## [WORK ORDER]
Two lines below mark the span: the one containing "let c := runRing ops emptyRing in let" and the one containing "intros Hr Hr'". Set down both, plus every line between, exactly as they stand, and nothing else.

━━━━━ RECORDS PROVIDED ━━━━━

Lemma ringOf_add c ms node : ringOf c ms → allKnown ms → known (nd_ID node) →
  ringOf (AddCache node c) (<[nd_ID node := node]> ms).
Proof.
  intros [Hs Hwf Hn Hid] Hk Hkn. split; [done| | |].
  - apply updateSortedHashes_wf. intros h. unfold onCircle. cbn. rewrite foldl_insert.
    case_decide as Hin; [|apply (wr_valid _ Hwf)]. intros _. apply (elem_of_replicas _ _ _ Hs) in Hin as (i & _ & ->). apply hashKey_valid.
  - intros h n. cbn. rewrite foldl_insert. case_decide as Hin; rewrite (elem_of_replicas _ _ _ Hs) in Hin.
    + destruct Hin as (i & Hi & ->). split.
      * intros [= <-]. exists (nd_ID node), i. by rewrite lookup_insert_eq.
      * intros (id & j & Hms & Hj & Heq). destruct (decide (nd_ID node = id)) as [<-|Hne]; [by rewrite lookup_insert_eq in Hms|].
        rewrite lookup_insert_ne in Hms by done. destruct (Hapart (nd_ID node) id i j); [done|by apply Hk|done..].
    + rewrite Hn. split.
      * intros (id & i & Hms & Hi & ->). exists id, i. split; [|done]. rewrite lookup_insert_ne; [done|].
        intros <-. apply Hin. by exists i.
      * intros (id & i & Hms & Hi & ->). exists id, i. split; [|done]. rewrite lookup_insert_ne in Hms; [done|].
        intros <-. apply Hin. by exists i.
  - intros id n. destruct (decide (nd_ID node = id)) as [<-|]; [rewrite lookup_insert_eq; by intros [= <-]|].
    rewrite lookup_insert_ne by done. apply Hid.
Qed.

Lemma ringOf_remove c ms id : ringOf c ms → allKnown ms → known id → ringOf (RemoveCache id c) (delete id ms).
Proof.
  intros [Hs Hwf Hn Hid] Hk Hkn. split; [done| | |].
  - apply updateSortedHashes_wf. intros h. unfold onCircle. cbn. rewrite foldl_delete.
    case_decide as Hin; [by intros []|apply (wr_valid _ Hwf)].
  - intros h n. cbn. rewrite foldl_delete. case_decide as Hin; rewrite (elem_of_replicas _ _ _ Hs) in Hin.
    + destruct Hin as (i & Hi & ->). split; [done|]. intros (id' & j & Hms & Hj & Heq). apply lookup_delete_Some in Hms as [Hne Hms].
      destruct (Hapart id id' i j); [done|by apply Hk|done..].
    + rewrite Hn. split.
      * intros (id' & i & Hms & Hi & ->). exists id', i. split; [|done]. rewrite lookup_delete_ne; [done|].
        intros <-. apply Hin. by exists i.
      * intros (id' & i & Hms & Hi & ->). exists id', i. by apply lookup_delete_Some in Hms as [_ Hms].
  - intros id' n [_ Hms]%lookup_delete_Some. by apply Hid.
Qed.

(** *** Readers *)

Lemma GetNode_spec c ms id : ringOf c ms → allKnown ms → known id →
  GetNode id c = match ms !! id with Some n => Ok n | None => Err ErrRingKeyNotFound end.
Proof.
  intros [Hs Hwf Hn Hid] Hk Hkn. unfold GetNode. fold (ringKey id 0). destruct (ms !! id) as [n|] eqn:Hms.
  - assert (cs_circle c !! ringKey id 0 = Some n) as ->; [|done]. apply Hn. exists id, 0%nat. split_and!; [done|unfold ringSize; lia|done].
  - destruct (cs_circle c !! ringKey id 0) as [n|] eqn:Hc; [|done]. apply Hn in Hc as (id' & j & Hms' & Hj & Heq).
    destruct (Hapart id id' 0%nat j) as [-> _]; [done|by apply Hk|unfold ringSize; lia|done|done|]. congruence.
Qed.

Lemma onCircle_key c ms h : ringOf c ms → onCircle c h ↔ keyOf ms h.
Proof.
  intros Hr. split.
  - intros [n (id & i & Hms & Hi & ->)%(ro_node _ _ Hr)]. exists id, i. by split; [exists n|].
  - intros (id & i & [n Hms] & Hi & ->). exists n. apply (ro_node _ _ Hr). by exists id, i.
Qed.
Lemma ring_empty c ms : ringOf c ms → size (cs_circle c) = 0%nat ↔ ms = ∅.
Proof.
  intros Hr. rewrite map_size_empty_iff. split; intros He; apply map_empty.
  - intros id. destruct (ms !! id) as [n|] eqn:Hms; [|done]. assert (cs_circle c !! ringKey id 0 = Some n) as Hc.
    { apply (ro_node _ _ Hr). exists id, 0%nat. split_and!; [done|unfold ringSize; lia|done]. }
    by rewrite He, lookup_empty in Hc.
  - intros h. destruct (cs_circle c !! h) as [n|] eqn:Hc; [|done]. apply (ro_node _ _ Hr) in Hc as (id & i & Hms & _).
    by rewrite He, lookup_empty in Hms.
Qed.

Lemma GetNeighbor_spec c ms name : ringOf c ms → match GetNeighbor name c with
  | Ok n => ∃ id i, ms !! id = Some n ∧ (i < ringSize)%nat ∧ isNext (keyOf ms) (hashKey name) (ringKey id i)
  | Err e => ms = ∅ ∧ e = ErrEmptyCircle
  | Panic => False
  end.
Proof.
  intros Hr. destruct (decide (size (cs_circle c) = 0%nat)) as [Hz|Hz].
  { unfold GetNeighbor. rewrite decide_True by done. split; [by apply (ring_empty c)|done]. }
  destruct (GetNeighbor_next c name (ro_wf _ _ Hr) Hz) as (h & n & -> & Hc & Hn).
  apply (ro_node _ _ Hr) in Hc as (id & i & Hms & Hi & ->). exists id, i. split_and!; [done..|].
  revert Hn. apply isNext_ext. intros h. symmetry. by apply onCircle_key.
Qed.
End members.

(** ** Runs of the ring *)

Section runs.
Context `{NodeEnv}.
Implicit Types (c : Consistent) (node : Node) (id : NodeID) (ms : gmap NodeID Node).

Inductive ringOp := RingAdd (node : Node) | RingRemove (id : NodeID) | RingReset.
Definition opID (op : ringOp) : option NodeID :=
  match op with RingAdd node => Some (nd_ID node) | RingRemove id => Some id | RingReset => None end.
Definition runRing (ops : list ringOp) c : Consistent :=
  foldl (λ c op, match op with RingAdd node => AddCache node c | RingRemove id => RemoveCache id c | RingReset => ResetCache c end) c ops.
Definition runMembers (ops : list ringOp) ms : gmap NodeID Node :=
  foldl (λ ms op, match op with RingAdd node => <[nd_ID node := node]> ms | RingRemove id => delete id ms | RingReset => ∅ end) ms ops.
Definition opsKnown (known : NodeID → Prop) (ops : list ringOp) : Prop := ∀ op id, op ∈ ops → opID op = Some id → known id.

Lemma runRing_members known ops c ms : apart known → opsKnown known ops → ringOf c ms → allKnown known ms →
  ringOf (runRing ops c) (runMembers ops ms) ∧ allKnown known (runMembers ops ms).
Proof.
  intros Ha. revert c ms. induction ops as [|op ops IH]; intros c ms Hk Hr Hall; [done|]. cbn [runRing runMembers foldl].
  assert (∀ id, opID op = Some id → known id) as Hop by (intros id; apply Hk; by left).
  apply IH; [intros op' id Hin; apply Hk; by right| |].
  - destruct op as [node|id|]; [by eapply ringOf_add; eauto|by eapply ringOf_remove; eauto|by eapply ringOf_reset].
  - destruct op as [node|id|]; intros id' [n Hn].
    + destruct (decide (nd_ID node = id')) as [<-|]; [by apply Hop|]. rewrite lookup_insert_ne in Hn by done. apply Hall. by exists n.
    + apply lookup_delete_Some in Hn as [_ Hn]. apply Hall. by exists n.
    + by rewrite lookup_empty in Hn.
Qed.
Lemma allKnown_empty known : allKnown known ∅.
Proof. intros id [n Hn]. by rewrite lookup_empty in Hn. Qed.

(** C38: The ring denotes a map from ids to nodes.  After any sequence of nodes added
    and removed and resets, of ids whose keys do not collide, looking an id up gives
    its node or an error, and the node of a name is the one of the first key strictly
    after the hash of the name, going round the circle (a name that is hashed onto a
    key gets the next one); there is none only when the ring is empty. *)
Theorem ring_refines known ops : apart known → opsKnown known ops →
  let c := runRing ops emptyRing in let ms := runMembers ops ∅ in
  (∀ id, known id → GetNode id c = match ms !! id with Some n => Ok n | None => Err ErrRingKeyNotFound end) ∧
  (∀ name, match GetNeighbor name c with
   | Ok n => ∃ id i, ms !! id = Some n ∧ (i < ringSize)%nat ∧ isNext (keyOf ms) (hashKey name) (ringKey id i)
   | Err e => ms = ∅ ∧ e = ErrEmptyCircle
   | Panic => False
   end).
Proof.
  intros Ha Hk c ms. destruct (runRing_members known ops emptyRing ∅ Ha Hk ringOf_empty (allKnown_empty _)) as [Hr Hall].
  split; [intros id Hid; by eapply GetNode_spec; eauto|]. intros name. by apply GetNeighbor_spec.
Qed.

(** Fewer members: a name whose node stays keeps its node. *)
Lemma GetNeighbor_sub c c' ms ms' name n : ringOf c ms → ringOf c' ms' → (∀ id n, ms' !! id = Some n → ms !! id = Some n) →
  GetNeighbor name c = Ok n → ms' !! nd_ID n = Some n → GetNeighbor name c' = Ok n.
Proof.
  intros Hr Hr' Hsub Hn Hstay. pose proof (GetNeighbor_spec c ms name Hr) as Hs. rewrite Hn in Hs.
  destruct Hs as (id1 & i & Hms & Hi & Hnext). pose proof (ro_id _ _ Hr _ _ Hms) as <-.
  assert (isNext (keyOf ms') (hashKey name) (ringKey (nd_ID n) i)) as Hnext'.
  { eapply isNext_sub; [|exact Hnext|]; [|by exists (nd_ID n), i; split; [eexists|]].
    intros h (id2 & j & [n2 Hn2] & Hj & ->). exists id2, j. split; [|done]. exists n2. by apply Hsub. }
  pose proof (GetNeighbor_spec c' ms' name Hr') as Hs'. destruct (GetNeighbor name c') as [n'|e|]; [|by destruct Hs' as [-> _]|done].
  destruct Hs' as (id2 & j & Hms2 & Hj & Hnext2). pose proof (isNext_unique _ _ _ _ Hnext' Hnext2) as Heq. f_equal.
  assert (cs_circle c' !! ringKey id2 j = Some n') as Hc by (apply (ro_node _ _ Hr'); by exists id2, j).
  assert (cs_circle c' !! ringKey (nd_ID n) i = Some n) as Hc' by (apply (ro_node _ _ Hr'); by exists (nd_ID n), i).
  rewrite Heq in Hc'. congruence.
Qed.

(** Consistent hashing.  When a new node joins, a name either moves to it or keeps
    its node; when a node leaves, only the names of that node move. *)
Theorem neighbor_stable known ops node name n : apart known → opsKnown known ops → known (nd_ID node) →
  let c := runRing ops emptyRing in
  (runMembers ops ∅ !! nd_ID node = None → GetNeighbor name (AddCache node c) = Ok n → n = node ∨ GetNeighbor name c = Ok n) ∧
  (GetNeighbor name c = Ok n → nd_ID n ≠ nd_ID node → GetNeighbor name (RemoveCache (nd_ID node) c) = Ok n).
Proof.
  intros Ha Hk Hkn c. destruct (runRing_members known ops emptyRing ∅ Ha Hk ringOf_empty (allKnown_empty _)) as [Hr Hall].
  fold c in Hr. set (ms := runMembers ops ∅) in *. split.
  - intros Hnew Hn. pose proof (ringOf_add known Ha c ms node Hr Hall Hkn) as Hr'.
    pose proof (GetNeighbor_spec _ _ name Hr') as Hs. rewrite Hn in Hs. destruct Hs as (id & i & Hms & _).
    destruct (decide (nd_ID node = id)) as [<-|Hne]; [rewrite lookup_insert_eq in Hms; left; congruence|right].
    rewrite lookup_insert_ne in Hms by done. apply (GetNeighbor_sub _ c _ ms name n Hr' Hr); [|exact Hn|].
    + intros id' n' Hn'. rewrite lookup_insert_ne; [done|]. intros <-. congruence.
    + by rewrite (ro_id _ _ Hr _ _ Hms).
  - intros Hn Hne. pose proof (ringOf_remove known Ha c ms (nd_ID node) Hr Hall Hkn) as Hr'.
    pose proof (GetNeighbor_spec _ _ name Hr) as Hs. rewrite Hn in Hs. destruct Hs as (id & i & Hms & _).
    apply (GetNeighbor_sub c _ ms (delete (nd_ID node) ms) name n Hr Hr'); [|exact Hn|].
    + by intros id' n' [_ Hn']%lookup_delete_Some.
    + apply lookup_delete_Some. split; [done|]. by rewrite (ro_id _ _ Hr _ _ Hms).
Qed.
End runs.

━━━━━

## [RESULT FOR THIS EXERCISE]
  let c := runRing ops emptyRing in let ms := runMembers ops ∅ in
  (∀ id, known id → GetNode id c = match ms !! id with Some n => Ok n | None => Err ErrRingKeyNotFound end) ∧
  (∀ name, match GetNeighbor name c with
   | Ok n => ∃ id i, ms !! id = Some n ∧ (i < ringSize)%nat ∧ isNext (keyOf ms) (hashKey name) (ringKey id i)
   | Err e => ms = ∅ ∧ e = ErrEmptyCircle
   | Panic => False
   end).
Proof.
  intros Ha Hk c ms. destruct (runRing_members known ops emptyRing ∅ Ha Hk ringOf_empty (allKnown_empty _)) as [Hr Hall].
  split; [intros id Hid; by eapply GetNode_spec; eauto|]. intros name. by apply GetNeighbor_spec.
Qed.

(** Fewer members: a name whose node stays keeps its node. *)
Lemma GetNeighbor_sub c c' ms ms' name n : ringOf c ms → ringOf c' ms' → (∀ id n, ms' !! id = Some n → ms !! id = Some n) →
  GetNeighbor name c = Ok n → ms' !! nd_ID n = Some n → GetNeighbor name c' = Ok n.
Proof.
  intros Hr Hr' Hsub Hn Hstay. pose proof (GetNeighbor_spec c ms name Hr) as Hs. rewrite Hn in Hs.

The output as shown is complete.